[Collected data]

::::

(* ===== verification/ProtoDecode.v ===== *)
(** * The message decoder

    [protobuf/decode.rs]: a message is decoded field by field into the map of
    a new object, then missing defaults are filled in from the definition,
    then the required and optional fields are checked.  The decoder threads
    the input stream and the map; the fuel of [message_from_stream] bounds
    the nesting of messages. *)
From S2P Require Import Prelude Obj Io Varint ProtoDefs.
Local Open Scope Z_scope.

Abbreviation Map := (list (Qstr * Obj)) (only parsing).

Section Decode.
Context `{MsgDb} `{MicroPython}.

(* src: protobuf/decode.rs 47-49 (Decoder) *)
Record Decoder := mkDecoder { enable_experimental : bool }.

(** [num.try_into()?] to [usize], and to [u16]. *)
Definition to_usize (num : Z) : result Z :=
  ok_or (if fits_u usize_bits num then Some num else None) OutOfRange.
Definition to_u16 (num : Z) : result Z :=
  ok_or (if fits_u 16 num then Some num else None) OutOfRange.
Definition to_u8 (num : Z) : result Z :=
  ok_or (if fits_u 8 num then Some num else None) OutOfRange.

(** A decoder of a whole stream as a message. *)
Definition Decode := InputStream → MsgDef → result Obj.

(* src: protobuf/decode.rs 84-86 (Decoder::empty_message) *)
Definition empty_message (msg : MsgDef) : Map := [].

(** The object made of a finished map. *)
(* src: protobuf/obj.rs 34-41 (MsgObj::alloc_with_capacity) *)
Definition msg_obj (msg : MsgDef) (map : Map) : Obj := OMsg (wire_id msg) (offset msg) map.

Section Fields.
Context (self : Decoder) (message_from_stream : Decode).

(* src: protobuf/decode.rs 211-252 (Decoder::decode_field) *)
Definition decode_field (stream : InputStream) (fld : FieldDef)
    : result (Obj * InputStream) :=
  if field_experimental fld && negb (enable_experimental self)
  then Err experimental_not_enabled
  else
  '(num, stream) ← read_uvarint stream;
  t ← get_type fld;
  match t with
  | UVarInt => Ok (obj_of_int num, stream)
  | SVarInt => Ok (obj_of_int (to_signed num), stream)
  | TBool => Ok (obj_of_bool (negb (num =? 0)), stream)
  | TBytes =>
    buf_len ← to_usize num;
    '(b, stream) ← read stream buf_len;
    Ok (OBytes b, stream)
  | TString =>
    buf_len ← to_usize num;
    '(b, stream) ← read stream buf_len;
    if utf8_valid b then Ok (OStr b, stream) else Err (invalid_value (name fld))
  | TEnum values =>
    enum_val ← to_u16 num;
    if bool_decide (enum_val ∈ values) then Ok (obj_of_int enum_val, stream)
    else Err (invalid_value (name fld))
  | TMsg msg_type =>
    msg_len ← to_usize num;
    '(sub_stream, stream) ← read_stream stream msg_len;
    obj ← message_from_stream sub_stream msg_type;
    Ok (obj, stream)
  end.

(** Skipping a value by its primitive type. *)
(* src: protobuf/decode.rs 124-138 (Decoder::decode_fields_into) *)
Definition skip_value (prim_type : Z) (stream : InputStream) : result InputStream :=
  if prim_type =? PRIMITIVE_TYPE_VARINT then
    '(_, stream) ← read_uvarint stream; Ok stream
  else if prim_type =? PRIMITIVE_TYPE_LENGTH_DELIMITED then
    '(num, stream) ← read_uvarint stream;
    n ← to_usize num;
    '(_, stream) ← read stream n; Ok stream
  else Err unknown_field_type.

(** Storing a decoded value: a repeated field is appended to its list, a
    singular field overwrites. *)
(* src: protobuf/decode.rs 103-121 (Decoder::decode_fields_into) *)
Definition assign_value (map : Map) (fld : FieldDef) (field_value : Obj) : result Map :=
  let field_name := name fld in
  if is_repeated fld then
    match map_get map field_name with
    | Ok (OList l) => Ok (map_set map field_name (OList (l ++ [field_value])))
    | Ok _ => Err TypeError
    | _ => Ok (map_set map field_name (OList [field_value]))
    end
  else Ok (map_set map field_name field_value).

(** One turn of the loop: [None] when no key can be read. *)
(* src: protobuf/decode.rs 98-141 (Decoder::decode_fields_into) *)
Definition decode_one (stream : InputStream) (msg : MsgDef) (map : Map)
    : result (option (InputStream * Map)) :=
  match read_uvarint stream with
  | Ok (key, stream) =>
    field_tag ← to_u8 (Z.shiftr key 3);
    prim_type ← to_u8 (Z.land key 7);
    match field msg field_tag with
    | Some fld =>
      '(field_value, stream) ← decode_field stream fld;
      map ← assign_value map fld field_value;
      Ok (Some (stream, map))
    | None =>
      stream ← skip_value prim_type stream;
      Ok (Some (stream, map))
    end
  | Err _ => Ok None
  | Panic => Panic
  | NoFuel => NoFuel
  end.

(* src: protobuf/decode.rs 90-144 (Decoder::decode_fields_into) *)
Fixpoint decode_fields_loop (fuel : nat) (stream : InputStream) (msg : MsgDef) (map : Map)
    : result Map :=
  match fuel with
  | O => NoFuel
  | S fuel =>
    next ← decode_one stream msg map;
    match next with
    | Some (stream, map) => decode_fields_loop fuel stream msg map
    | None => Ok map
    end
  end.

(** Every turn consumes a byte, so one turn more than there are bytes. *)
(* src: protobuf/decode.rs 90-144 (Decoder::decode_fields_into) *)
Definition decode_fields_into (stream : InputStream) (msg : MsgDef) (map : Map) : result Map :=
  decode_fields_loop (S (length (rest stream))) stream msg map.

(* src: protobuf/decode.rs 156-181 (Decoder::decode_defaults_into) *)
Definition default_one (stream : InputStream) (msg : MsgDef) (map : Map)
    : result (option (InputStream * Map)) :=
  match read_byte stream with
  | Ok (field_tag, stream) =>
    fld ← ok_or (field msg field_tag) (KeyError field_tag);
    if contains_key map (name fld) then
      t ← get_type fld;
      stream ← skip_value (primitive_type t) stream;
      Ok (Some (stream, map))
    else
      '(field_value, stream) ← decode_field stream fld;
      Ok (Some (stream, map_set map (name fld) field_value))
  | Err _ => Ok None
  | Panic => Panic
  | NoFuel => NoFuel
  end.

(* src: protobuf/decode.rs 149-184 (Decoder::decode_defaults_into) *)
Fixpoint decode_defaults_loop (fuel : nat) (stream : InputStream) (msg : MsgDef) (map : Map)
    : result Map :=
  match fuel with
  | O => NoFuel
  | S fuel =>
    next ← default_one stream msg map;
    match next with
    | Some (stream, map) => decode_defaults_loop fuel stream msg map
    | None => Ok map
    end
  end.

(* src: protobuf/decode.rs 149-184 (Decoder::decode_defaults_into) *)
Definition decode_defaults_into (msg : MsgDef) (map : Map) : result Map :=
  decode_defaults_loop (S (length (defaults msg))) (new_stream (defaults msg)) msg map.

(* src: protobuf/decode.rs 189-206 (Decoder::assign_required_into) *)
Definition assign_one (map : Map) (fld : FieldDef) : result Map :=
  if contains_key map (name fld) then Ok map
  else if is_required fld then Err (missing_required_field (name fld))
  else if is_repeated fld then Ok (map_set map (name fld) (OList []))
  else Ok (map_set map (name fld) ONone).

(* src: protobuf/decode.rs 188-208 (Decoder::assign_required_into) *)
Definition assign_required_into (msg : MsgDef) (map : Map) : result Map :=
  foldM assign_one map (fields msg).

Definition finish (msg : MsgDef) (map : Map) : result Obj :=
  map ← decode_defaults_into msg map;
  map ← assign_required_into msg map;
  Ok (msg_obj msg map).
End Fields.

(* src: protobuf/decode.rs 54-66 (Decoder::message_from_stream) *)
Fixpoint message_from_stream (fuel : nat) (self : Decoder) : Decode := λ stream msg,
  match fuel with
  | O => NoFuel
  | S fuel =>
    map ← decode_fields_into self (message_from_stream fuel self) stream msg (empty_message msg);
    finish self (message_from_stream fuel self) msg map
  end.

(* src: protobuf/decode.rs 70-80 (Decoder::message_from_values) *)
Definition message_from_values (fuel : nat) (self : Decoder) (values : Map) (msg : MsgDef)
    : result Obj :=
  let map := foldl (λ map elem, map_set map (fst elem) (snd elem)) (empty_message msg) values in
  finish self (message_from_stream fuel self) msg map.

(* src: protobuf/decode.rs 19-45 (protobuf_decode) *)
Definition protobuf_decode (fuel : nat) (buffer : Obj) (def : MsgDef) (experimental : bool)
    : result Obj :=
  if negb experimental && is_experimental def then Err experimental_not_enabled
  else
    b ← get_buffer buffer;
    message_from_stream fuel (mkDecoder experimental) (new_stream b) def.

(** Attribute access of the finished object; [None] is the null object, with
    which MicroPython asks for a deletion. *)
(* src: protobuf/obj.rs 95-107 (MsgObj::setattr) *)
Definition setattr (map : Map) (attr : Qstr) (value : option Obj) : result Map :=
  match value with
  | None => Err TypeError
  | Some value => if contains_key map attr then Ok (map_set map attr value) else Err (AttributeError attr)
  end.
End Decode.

::::

### Task to carry out
Reproduce only the lines above, starting at the line with "(* src: protobuf/decode.rs 188-208" and ending at the line with "(* src: protobuf/decode.rs 54-66", exactly as written.

### Completed exercise
(* src: protobuf/decode.rs 188-208 (Decoder::assign_required_into) *)
Definition assign_required_into (msg : MsgDef) (map : Map) : result Map :=
  foldM assign_one map (fields msg).

Definition finish (msg : MsgDef) (map : Map) : result Obj :=
  map ← decode_defaults_into msg map;
  map ← assign_required_into msg map;
  Ok (msg_obj msg map).
End Fields.

(* src: protobuf/decode.rs 54-66 (Decoder::message_from_stream) *)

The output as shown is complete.